Ich habe Mali mit meinem 5-jährigen Sohn verlassen. In der Nacht, in der wir in das Boot steigen sollten, waren zu viele Menschen am Strand und wir wurden getrennt. Mein Sohn wurde mit anderen Menschen auf ein kleines Boot gesetzt. Die Schmuggler liessen mich nicht zu ihm. Sie haben das Boot mit ihm einfach ins Wasser gestossen. Ein Freund von mir hatte es auf das gleiche Boot geschafft. Ich konnte tagelang nicht aufhören zu weinen. Ich war drei Nächte hintereinander wach. Mein Freund und mein Sohn sind jetzt in Mailand. Ich hoffe, dass ich sie dort finden werde. 
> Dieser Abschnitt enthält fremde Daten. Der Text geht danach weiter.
Lemma discovered_twice_fetched_once_witness :
  (get_all_article_urls fixture.listing fixture.world_A).1 = Ok ["C"; "A"; "B"] ∧
  length (filter (λ x, x = "B") ["C"; "A"; "B"]) = 1 ∧
  fetches "B"
    (naver_news_scraping_dag_with_db fixture.listing fixture.pages
       fixture.world_A).2
  ≤ S (fetches "B" fixture.world_A).
Proof.
  assert (Hres : (get_all_article_urls fixture.listing fixture.world_A).1
                 = Ok ["C"; "A"; "B"]) by (vm_compute; reflexivity).
  destruct (discovered_twice_fetched_once fixture.listing fixture.pages
              fixture.world_A ["C"; "A"; "B"] Hres) as (_ & _ & Honce & Hfetch).
  split; [exact Hres|]. split; [|exact (Hfetch "B")].
  apply (Honce "B" 101%Z ["B"; "C"]).
  - change (101%Z ∈ [100; 101; 102; 103; 104; 105]%Z). right. left.
  - reflexivity.
  - left.
Defined.

Lemma nothing_new_nothing_done_witness :
  (db_up fixture.world_A (now fixture.world_A) = true ∧
   ∀ u, u ∈ ["A"] → u ∈ keys (naver_news fixture.world_A)) ∧
  (filter_new_urls ["A"] fixture.world_A).1 = Ok [] ∧
  state (downstream fixture.pages ["A"] fixture.world_A).1 = success ∧
  ti_scrape_and_save_news (downstream fixture.pages ["A"] fixture.world_A).1 = [].
Proof.
  assert (Hall : db_up fixture.world_A (now fixture.world_A) = true ∧
                 ∀ u, u ∈ ["A"] → u ∈ keys (naver_news fixture.world_A)).
  { split; [reflexivity|]. intros u Hu. exact Hu. }
  destruct (nothing_new_nothing_done fixture.pages ["A"] fixture.world_A
              (or_intror Hall)) as (Hnew & Hstate & Hunits & _).
  split; [exact Hall|]. split; [exact Hnew|]. split; [exact Hstate|exact Hunits].
Defined.

Lemma fan_out_outcomes_witness :
  (get_all_article_urls fixture.listing fixture.world_A).1 = Ok ["C"; "A"; "B"] ∧
  ti_filter_new_urls
    (naver_news_scraping_dag_with_db fixture.listing
       fixture_more.pages_C_unreadable fixture.world_A).1
  = Some (Ok ["C"; "B"]) ∧
  length (ti_scrape_and_save_news
    (naver_news_scraping_dag_with_db fixture.listing
       fixture_more.pages_C_unreadable fixture.world_A).1) = 2.
Proof.
  assert (Hall : (get_all_article_urls fixture.listing fixture.world_A).1
                 = Ok ["C"; "A"; "B"]) by (vm_compute; reflexivity).
  assert (Hnew : ti_filter_new_urls
    (naver_news_scraping_dag_with_db fixture.listing
       fixture_more.pages_C_unreadable fixture.world_A).1
    = Some (Ok ["C"; "B"])) by (vm_compute; reflexivity).
  split; [exact Hall|]. split; [exact Hnew|].
  exact (proj1 (fan_out_outcomes fixture.listing fixture_more.pages_C_unreadable
                  fixture.world_A ["C"; "A"; "B"] ["C"; "B"] Hall Hnew)).
Defined.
Meine Frau ist immer noch in Mali. Ich möchte so schnell wie möglich wieder mit ihr zusammen sein, aber ich würde nie wollen, dass sie diesen Weg riskiert. Ich würde niemals wollen, dass sie nach Libyen geht. Dort werden Frauen und kleine Kinder verkauft, und die Eltern müssen zahlen, um ihre Kinder zurückzubekommen. 

An dem Tag, an dem ich in Libyen ankam, wurden zwei meiner Freunde erschossen. Ein Freund aus Mali und einer aus Liberia. Wir waren 15 Personen, auf die geschossen wurde. Zwei von uns starben und fünf wurden ins Gefängnis gebracht, darunter mein grosser Bruder und mein Neffe. 
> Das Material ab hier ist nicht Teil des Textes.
(** C2 (amended).  For every payload whose normalized form the input
    schema accepts and every response of the wrapped unit whose [data] the
    output schema accepts, [execute] invokes the unit once, with the input
    schema's parsed payload, and returns the unit's response record with
    [data] overwritten by the value the output schema's validation yields
    and with [success] and [messages] unchanged, so the unit's own
    messages flow through.  The wrapper selects no unknown-field mode of
    its own: the returned [data] has every undeclared field dropped
    whenever the output schema is an object schema in strip mode, zod's
    default. *)
Theorem action_accepted_response_passes_through :
  (∀ (Schema : Type) (engine : ZodSchema Schema) (St : Type)
     (payloadSchema objectSchema : Schema) (action : ActionInterface St)
     (payload : Value) (cleaned : gmap string Value) (parsedPayload : Value)
     (response : TypeResponse) (validated : Value)
     (s s' : St) (log : list Value),
     OptionalFieldStripperHelper.stripEmptyStrings payload payloadSchema
       = Normal cleaned →
     safeParse payloadSchema (VObject cleaned)
       = SafeParseSuccess parsedPayload →
     execute action parsedPayload s = (Normal response, s') →
     safeParse objectSchema (getData response) = SafeParseSuccess validated →
     ZodSchemaValidatedAction.execute
         (ZodSchemaValidatedAction.new payloadSchema objectSchema (spy action))
         payload (s, log)
       = (Normal {| success := success response;
                    messages := messages response;
                    data := Some validated |},
          (s', log ++ [parsedPayload]))) ∧
  (∀ (St : Type) (payloadSchema : MiniZod.ZodType)
     (shape : list (string * MiniZod.ZodType)) (action : ActionInterface St)
     (payload : Value) (s after : St) (result : TypeResponse) (value : Value),
     ZodSchemaValidatedAction.execute
         (ZodSchemaValidatedAction.new payloadSchema
            (MiniZod.ZodObject shape MiniZod.strip) action)
         payload s
       = (Normal result, after) →
     data result = Some value →
     ∃ fields, value = VObject fields ∧
       ∀ key, is_Some (fields !! key) → key ∈ shape.*1).
Proof.
  split.
  - intros Schema ? St payloadSchema objectSchema action payload cleaned
      parsedPayload response validated s s' log Hstrip Hinput Hunit Houtput.
    eapply execute_spy_accepted; eassumption.
  - intros St payloadSchema shape action payload s after result value.
    apply execute_strip_closed.
Qed.
(** The characters of a string literal after its opening quote, up to the
    closing quote. *)
Fixpoint chars (s : string) : option (string * string) :=
  match s with
  | EmptyString => None
  | String c s' =>
      if Ascii.eqb c "034" then Some (EmptyString, s')
      else if (nat_of_ascii c <? 32)%nat then None
      else if Ascii.eqb c "\" then
        match s' with
        | String e s'' =>
            let plain (x : ascii) :=
              match chars s'' with
              | Some (cs, r) => Some (String x cs, r)
              | None => None
              end in
            if Ascii.eqb e "034" then plain "034"%char
            else if Ascii.eqb e "\" then plain "\"%char
            else if Ascii.eqb e "/" then plain "/"%char
            else if Ascii.eqb e "b" then plain "008"%char
            else if Ascii.eqb e "f" then plain "012"%char
            else if Ascii.eqb e "n" then plain "010"%char
            else if Ascii.eqb e "r" then plain "013"%char
            else if Ascii.eqb e "t" then plain "009"%char
            else None
        | EmptyString => None
        end
      else
        match chars s' with
        | Some (cs, r) => Some (String c cs, r)
        | None => None
        end
  end.

Section Composite.

(** The decoder of a value, for the elements and members below. *)
Variable value : string → option (Json * string).

(** The elements of an array after its first bracket, when it is not
    empty; [n] bounds the number of elements. *)
Fixpoint elements (n : nat) (s : string) : option (list Json * string) :=
  match n with
  | O => None
  | S n' =>
      match value s with
      | None => None
      | Some (v, r) =>
          match skipSpace r with
          | String c r' =>
              if Ascii.eqb c "," then
                match elements n' r' with
                | Some (vs, r'') => Some (v :: vs, r'')
                | None => None
                end
              else if Ascii.eqb c "]" then Some ([v], r')
              else None
          | EmptyString => None
          end
      end
  end.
Ich möchte nicht, dass jemand aus meinem Land nach Libyen kommt. Ich selbst wollte nicht gehen, aber ich bekam kein Visum, um nach Frankreich zu gehen. Ich hatte keine Möglichkeit, meine Familie in Mali zu unterstützen, also musste ich mein Schicksal herausfordern. Ich wusste nicht, worauf ich mich einlasse.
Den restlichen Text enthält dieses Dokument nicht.